Ischemic stroke patients who have missed the three-hour window for intravenous tPA may still benefit from the drug, however, thanks to new technology that allows doctors to work inside blood vessels in minute detail. An experienced Norton Stroke Care physician inserts a catheter - a soft, narrow, plastic tube - into an artery in the arm or leg and guides it to the brain with the use of X-ray imaging. The clot-busting tPA is then injected near or directly into the clot to stop the stroke. This advanced procedure, known as intra-arterial thrombolysis, allows much less of the drug to be used and directs it to the exact site of the problem, yielding many positive results for the patient. This form of tPA must be given within six hours of the brain attack's onset. For those suffering hemorrhagic strokes,  the same technique can be used to deposit tiny blocking agents, such as plastic balloons, or steel or platinum coils to stop the bleeding in the brain.

Drug Therapy for Stroke Prevention

In addition to the clot-dissolving drugs used for acute stroke treatment, medications that make the brain more resistant to stroke are being evaluated in clinical trials nationwide. These drugs, called neuroprotective agents, have the potential to make the brain less susceptible to the damaging effects of stroke, and many look promising for brain attack prevention.

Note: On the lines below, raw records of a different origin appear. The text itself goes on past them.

(** X17: when [updateEventStatus] ends without exception, every listed id
    held an event before and holds the same event with status
    ["dispatched"] afterwards, also when the id is listed more than once;
    the entries of all other keys are as they were, and the keys stay in
    order. *)
Theorem update_marks_listed (event_ids : list Z) :
  round_trip Value serializeEvent deserializeEvent ->
  forall db db',
    updateEventStatus Value empty_value serializeEvent deserializeEvent
                      event_ids db = (db', Ret tt) ->
    (forall id, In id event_ids ->
       exists event,
         read Value empty_value deserializeEvent id db = Ret event
         /\ read Value empty_value deserializeEvent id db'
            = Ret (with_status "dispatched" event))
    /\ (forall key, ~ In key (map to_string event_ids) ->
          Get Value key db' = Get Value key db)
    /\ (ordered Value db -> ordered Value db').
Proof.
  intros Hrt. induction event_ids as [|id rest IH]; intros db db' Hu.
  - injection Hu as <-. split; [intros id []|]. now split.
  - cbn [updateEventStatus] in Hu.
    destruct (deserializeEvent _) as [event|e] eqn:Hd; [|discriminate].
    destruct (serializeEvent _) as [value'|e] eqn:Hs; [|discriminate].
    destruct (IH _ _ Hu) as [Hlisted [Hother Hord]]. clear IH.
    assert (Hnew : deserializeEvent value'
                   = Ret (with_status "dispatched" event))
      by (now apply Hrt).
    assert (Hhead : read Value empty_value deserializeEvent id db'
                    = Ret (with_status "dispatched" event)).
    { destruct (in_dec Z.eq_dec id rest) as [Hin|Hnin].
      - destruct (Hlisted id Hin) as [e1 [H1 H2]].
        unfold read in H1. rewrite get_put_same, Hnew in H1.
        injection H1 as <-. now rewrite H2.
      - unfold read. rewrite Hother, get_put_same; [exact Hnew|].
        intros Hin. apply in_map_iff in Hin.
        destruct Hin as [x [Hx Hin]]. apply to_string_injective in Hx.
        now subst x. }
    split; [|split].
    + intros id' [<-|Hin].
      * exists event. split; [exact Hd | exact Hhead].
      * destruct (Z.eq_dec id' id) as [->|Hne].
        -- exists event. split; [exact Hd | exact Hhead].
        -- destruct (Hlisted id' Hin) as [e1 [H1 H2]].
           exists e1. split; [|exact H2].
           unfold read in H1 |- *. rewrite get_put_other in H1; [exact H1|].
           intros H. apply to_string_injective in H. contradiction.
    + intros key Hnin. cbn in Hnin.
      rewrite Hother by (intros Hr; apply Hnin; now right).
      apply get_put_other. intros ->. apply Hnin. now left.
    + intros Ho. now apply Hord, put_ordered.
Qed.

Lemma update_keeps_keyed (event_ids : list Z) :
  round_trip Value serializeEvent deserializeEvent ->
  (forall event, deserializeEvent empty_value <> Ret event) ->
  forall db db',
    updateEventStatus Value empty_value serializeEvent deserializeEvent
                      event_ids db = (db', Ret tt) ->
    ordered Value db -> keyed Value deserializeEvent db ->
    keyed Value deserializeEvent db'.
Proof.
  intros Hrt Hempty. induction event_ids as [|id rest IH];
    intros db db' Hu Ho Hk.
  - now injection Hu as <-.
  - cbn [updateEventStatus] in Hu.
    destruct (Get Value (to_string id) db) as [v|] eqn:Hg.
    2:{ destruct (deserializeEvent empty_value) eqn:Hd; [|discriminate].
        now destruct (Hempty a). }
    destruct (deserializeEvent v) as [event|e] eqn:Hd; [|discriminate].
    destruct (serializeEvent _) as [value'|e] eqn:Hs; [|discriminate].
    apply (IH _ _ Hu); [now apply put_ordered|].
    intros k v0 Hin. destruct (in_put _ _ _ _ Hin) as [[= -> ->]|Hold];
      [|now apply Hk].
    exists (with_status "dispatched" event). split; [now apply Hrt|].
    cbn.
    assert (Hin' : In (to_string id, v) db).
    { clear - Hg. induction db as [|[k0 v1] db IHdb]; [discriminate|].
      cbn in Hg. destruct (String.eqb_spec k0 (to_string id)) as [->|_].
      - injection Hg as ->. now left.
      - right. now apply IHdb. }
    destruct (Hk _ _ Hin') as [event' [Hd' Hkey]].
    rewrite Hd in Hd'. now injection Hd' as <-.
Qed.

Lemma contents_in (db : DB Value) (evs : list Event) (event : Event) :
  contents Value deserializeEvent db evs -> In event evs ->
  exists k v, In (k, v) db /\ deserializeEvent v = Ret event.
Proof.
  induction 1 as [|[k v] e db evs Hd _ IH]; intros Hin; [contradiction|].
  destruct Hin as [<-|Hin].
  - exists k, v. split; [now left | exact Hd].
  - destruct (IH Hin) as [k' [v' [H1 H2]]]. exists k', v'.
    split; [now right | exact H2].
Qed.

(** X18: in a store whose keys are in order and whose entries are filed
    under their ids, after [updateEventStatus] has ended without exception
    [fetchPendingEvents] returns no event whose id was listed. *)
Theorem updated_events_are_not_fetched (event_ids : list Z) (limit : Z)
    (db db' : DB Value) (events : list Event) :
  round_trip Value serializeEvent deserializeEvent ->
  (forall event, deserializeEvent empty_value <> Ret event) ->
  ordered Value db -> keyed Value deserializeEvent db ->
  int_range limit ->
  updateEventStatus Value empty_value serializeEvent deserializeEvent
                    event_ids db = (db', Ret tt) ->
  fetchPendingEvents Value deserializeEvent limit db' = Ret events ->
  forall event, In event events -> ~ In (id event) event_ids.
Proof.
  intros Hrt Hempty Ho Hk Hr Hu Hf event Hin Hlisted.
  pose proof (update_keeps_keyed event_ids Hrt Hempty db db' Hu Ho Hk)
    as Hk'.
  destruct (update_marks_listed event_ids Hrt db db' Hu)
    as [Hmarked [_ Hord]].
  specialize (Hord Ho).
  destruct (keyed_contents db' Hk') as [evs [Hc _]].
  destruct (fetch_first_pending limit db' evs Hc Hr)
    as [ev [Hf' [-> [Hpend _]]]].
  rewrite Hf in Hf'. injection Hf' as ->.
  assert (Hst : status event = "pending").
  { rewrite Forall_forall in Hpend. now apply Hpend. }
  assert (Hev : In event evs).
  { apply in_firstn in Hin. apply filter_In in Hin. exact (proj1 Hin). }
  destruct (contents_in db' evs event Hc Hev) as [k [v [Hkv Hd]]].
  destruct (Hk' k v Hkv) as [event' [Hd' Hkey]].
  rewrite Hd in Hd'. injection Hd' as <-.
  pose proof (ordered_in_get db' k v Hord Hkv) as Hg.
  destruct (Hmarked (id event) Hlisted) as [e0 [_ Hread]].
  unfold read in Hread. rewrite Hkey, Hg, Hd in Hread.
  injection Hread as ->. discriminate.
Qed.

End Wrapper.

(** ** A store of events kept as they are *)

Lemma insert_replaces_witness :
  let ser := fun event : Event => Ret (Some event) in
  let des := fun v : option Event =>
    match v with
    | Some event => Ret event
    | None => Throw (std_exception "parse error")
    end in
  let db := [("7", Some (mkEvent 7 "old" "json" "dispatched"))] in
  exists db',
    insertEvent (option Event) ser 7 "new" "xml" db = Ret db'
    /\ read (option Event) None des 7 db'
       = Ret (mkEvent 7 "new" "xml" "pending").
Proof.
  intros ser des db. eexists. split; [reflexivity|].
  refine (proj1 (insert_replaces (option Event) None ser des 7 "new" "xml"
                   db _ _ eq_refl)).
  intros event value [= <-]. reflexivity.
Defined.

Lemma fetch_first_pending_witness :
  let des := fun v : option Event =>
    match v with
    | Some event => Ret event
    | None => Throw (std_exception "parse error")
    end in
  let e10 := mkEvent 10 "b" "json" "pending" in
  let e2 := mkEvent 2 "a" "json" "pending" in
  let db := [("10", Some e10); ("2", Some e2)] in
  fetchPendingEvents (option Event) des 1 db = Ret [e10]
  /\ fetchPendingEvents (option Event) des (-1) db = Ret [e10; e2].
Proof.
  intros des e10 e2 db.
  assert (Hc : contents (option Event) des db [e10; e2])
    by (repeat constructor).
  split.
  - destruct (fetch_first_pending (option Event) des 1 db [e10; e2] Hc)
      as [events [Hf [-> _]]]; [unfold int_range; lia|].
    exact Hf.
  - destruct (fetch_first_pending (option Event) des (-1) db [e10; e2] Hc)
      as [events [Hf [_ [_ [_ Hall]]]]]; [unfold int_range; lia|].
    rewrite Hf. f_equal. apply Hall; [lia | cbn; lia].
Defined.

Lemma fetch_in_key_order_witness :
  let ser := fun event : Event => Ret (Some event) in
  let des := fun v : option Event =>
    match v with
    | Some event => Ret event
    | None => Throw (std_exception "parse error")
    end in
  let e10 := mkEvent 10 "b" "json" "pending" in
  let e2 := mkEvent 2 "a" "json" "pending" in
  let db := [("10", Some e10); ("2", Some e2)] in
  (db1 <- insertEvent (option Event) ser 2 "a" "json" [] ;;
   insertEvent (option Event) ser 10 "b" "json" db1) = Ret db
  /\ fetchPendingEvents (option Event) des 5 db = Ret [e10; e2]
  /\ ascending [e10; e2].
Proof.
  intros ser des e10 e2 db.
  split; [reflexivity|]. split; [reflexivity|].
  refine (fetch_in_key_order (option Event) des 5 db [e10; e2] _ _ _
            eq_refl).
  - cbn. repeat split.
  - intros k v [[= <- <-]|[[= <- <-]|[]]]; eexists; split; reflexivity.
  - unfold int_range. lia.
Defined.

Lemma update_stops_at_unknown_id_witness :
  let ser := fun event : Event => Ret (Some event) in
  let des := fun v : option Event =>
    match v with
    | Some event => Ret event
    | None => Throw (std_exception "parse error")
    end in
  let db := [("1", Some (mkEvent 1 "a" "json" "pending"));
             ("3", Some (mkEvent 3 "c" "json" "pending"))] in
  updateEventStatus (option Event) None ser des [1; 2; 3] db
  = ([("1", Some (mkEvent 1 "a" "json" "dispatched"));
      ("3", Some (mkEvent 3 "c" "json" "pending"))],
     Throw (std_exception "parse error")).
Proof.
  intros ser des db.
  exact (update_stops_at_unknown_id (option Event) None ser des [1] [3] 2
           db _ _ eq_refl eq_refl eq_refl).
Defined.

Lemma update_marks_listed_witness :
  let ser := fun event : Event => Ret (Some event) in
  let des := fun v : option Event =>
    match v with
    | Some event => Ret event
    | None => Throw (std_exception "parse error")
    end in
  let db := [("1", Some (mkEvent 1 "a" "json" "pending"));
             ("3", Some (mkEvent 3 "c" "json" "pending"))] in
  exists db',
    updateEventStatus (option Event) None ser des [3; 3] db = (db', Ret tt)
    /\ Get (option Event) "1" db' = Get (option Event) "1" db.
Proof.
  intros ser des db. eexists. split; [reflexivity|].
  refine (proj1 (proj2 (update_marks_listed (option Event) None ser des
                          [3; 3] _ db _ eq_refl)) "1" _).
  - intros event value [= <-]. reflexivity.
  - cbn. intros [H|[H|[]]]; discriminate.
Defined.

Lemma updated_events_are_not_fetched_witness :
  let ser := fun event : Event => Ret (Some event) in
  let des := fun v : option Event =>
    match v with
    | Some event => Ret event
    | None => Throw (std_exception "parse error")
    end in
  let e1 := mkEvent 1 "a" "json" "pending" in
  let e3 := mkEvent 3 "c" "json" "pending" in
  let db := [("1", Some e1); ("3", Some e3)] in
  exists db',
    updateEventStatus (option Event) None ser des [3] db = (db', Ret tt)
    /\ fetchPendingEvents (option Event) des 10 db' = Ret [e1]
    /\ ~ In (id e1) [3].
Proof.
  intros ser des e1 e3 db. eexists.
  split; [reflexivity|]. split; [reflexivity|].
  refine (updated_events_are_not_fetched (option Event) None ser des [3] 10
            db _ [e1] _ _ _ _ _ eq_refl eq_refl e1 (or_introl eq_refl)).
  - intros event value [= <-]. reflexivity.
  - intros event. discriminate.
  - cbn. repeat split.
  - intros k v [[= <- <-]|[[= <- <-]|[]]]; eexists; split; reflexivity.
  - unfold int_range. lia.
Defined.

End RocksDBWrapperFacts.

(* ================================================================== *)
(** * Facts about the merge of YAML nodes *)
(* ================================================================== *)

Module YamlMergeFacts.
Import YamlMerge.

Lemma Node_induction (P : Node -> Prop) :
  P Null ->
  (forall text, P (Scalar text)) ->
  (forall items, Forall P items -> P (Sequence items)) ->
  (forall es, Forall (fun kv => P (snd kv)) es -> P (Map es)) ->
  forall n, P n.
Proof.
  intros HN HS HQ HM.
  fix IH 1. intros [| text | items | es].
  - exact HN.
  - apply HS.
  - apply HQ. induction items as [|item rest IHr]; constructor; [apply IH | exact IHr].
  - apply HM. induction es as [|[k v] rest IHr]; constructor; [apply IH | exact IHr].
Qed.

Lemma lookup_replace_same key v m :
  lookup key (replace key v m) =
  match lookup key m with Some _ => Some v | None => None end.
Proof.
  induction m as [|[k old] rest IH]; cbn; [reflexivity|].
  destruct (String.eqb k key) eqn:E; cbn; rewrite E; [reflexivity | exact IH].
Qed.

Lemma lookup_replace_other key key' v m :
  key <> key' -> lookup key' (replace key v m) = lookup key' m.
Proof.
  intros Hne. induction m as [|[k old] rest IH]; cbn; [reflexivity|].
  destruct (String.eqb_spec k key) as [->|E]; cbn.
  - destruct (String.eqb_spec key key'); [contradiction | reflexivity].
  - now rewrite IH.
Qed.

Lemma lookup_app key m m' :
  lookup key (m ++ m')%list =
  match lookup key m with Some v => Some v | None => lookup key m' end.
Proof.
  induction m as [|[k old] rest IH]; cbn; [reflexivity|].
  destruct (String.eqb k key); [reflexivity | exact IH].
Qed.

Lemma lookup_none key m : lookup key m = None <-> ~ In key (map fst m).
Proof.
  induction m as [|[k old] rest IH]; cbn.
  - split; [intros _ [] | reflexivity].
  - destruct (String.eqb_spec k key) as [->|Hne].
    + split; [discriminate | intros H; exfalso; apply H; now left].
    + rewrite IH. split; [intros H [E|H']; [now apply Hne | now apply H]
                          | intros H H'; apply H; now right].
Qed.

Lemma replace_absent key v m : lookup key m = None -> replace key v m = m.
Proof.
  induction m as [|[k old] rest IH]; cbn; [reflexivity|].
  destruct (String.eqb k key); [discriminate|].
  intros H. now rewrite IH.
Qed.

Lemma replace_same key v m : lookup key m = Some v -> replace key v m = m.
Proof.
  induction m as [|[k old] rest IH]; cbn; [reflexivity|].
  destruct (String.eqb k key).
  - now intros [= ->].
  - intros H. now rewrite IH.
Qed.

A number of medications that can help prevent stroke in high-risk patients, particularly those who have had previous transient ischemic attacks (TIAs) or minor strokes, also are currently under investigation.

These drugs fall into two main categories:

Anticoagulants - (such as heparin, Coumadin, warfarin, ximelagatran and Exanta) may be given orally, intravenously or subcutaneously. These drugs work by thinning the blood to help prevent clotting. They also are used for treatment and prevention of deep vein thromboses and pulmonary emboli and are very effective in helping to prevent stroke in patients with atrial fibrillation, or an abnormal beating of the upper chambers of the heart.

Antiplatelet agents -  (such as aspirin, Persantine, dipyridamole, Plavix and clopidogrel) work by preventing or reducing a phenomenon known as "platelet aggregation" in the bloodstream. When a blood vessel is damaged or injured, blood particles known as platelets migrate to the scene to initiate a healing process. Large numbers of platelets clump together and essentially form a plug. This clumping can sometimes result in the formation of a blood clot that may totally block the artery or break loose and block a smaller artery. By preventing this from occurring, antiplatelet agents can reduce the risk of stroke in patients who have had TIAs or prior ischemic strokes.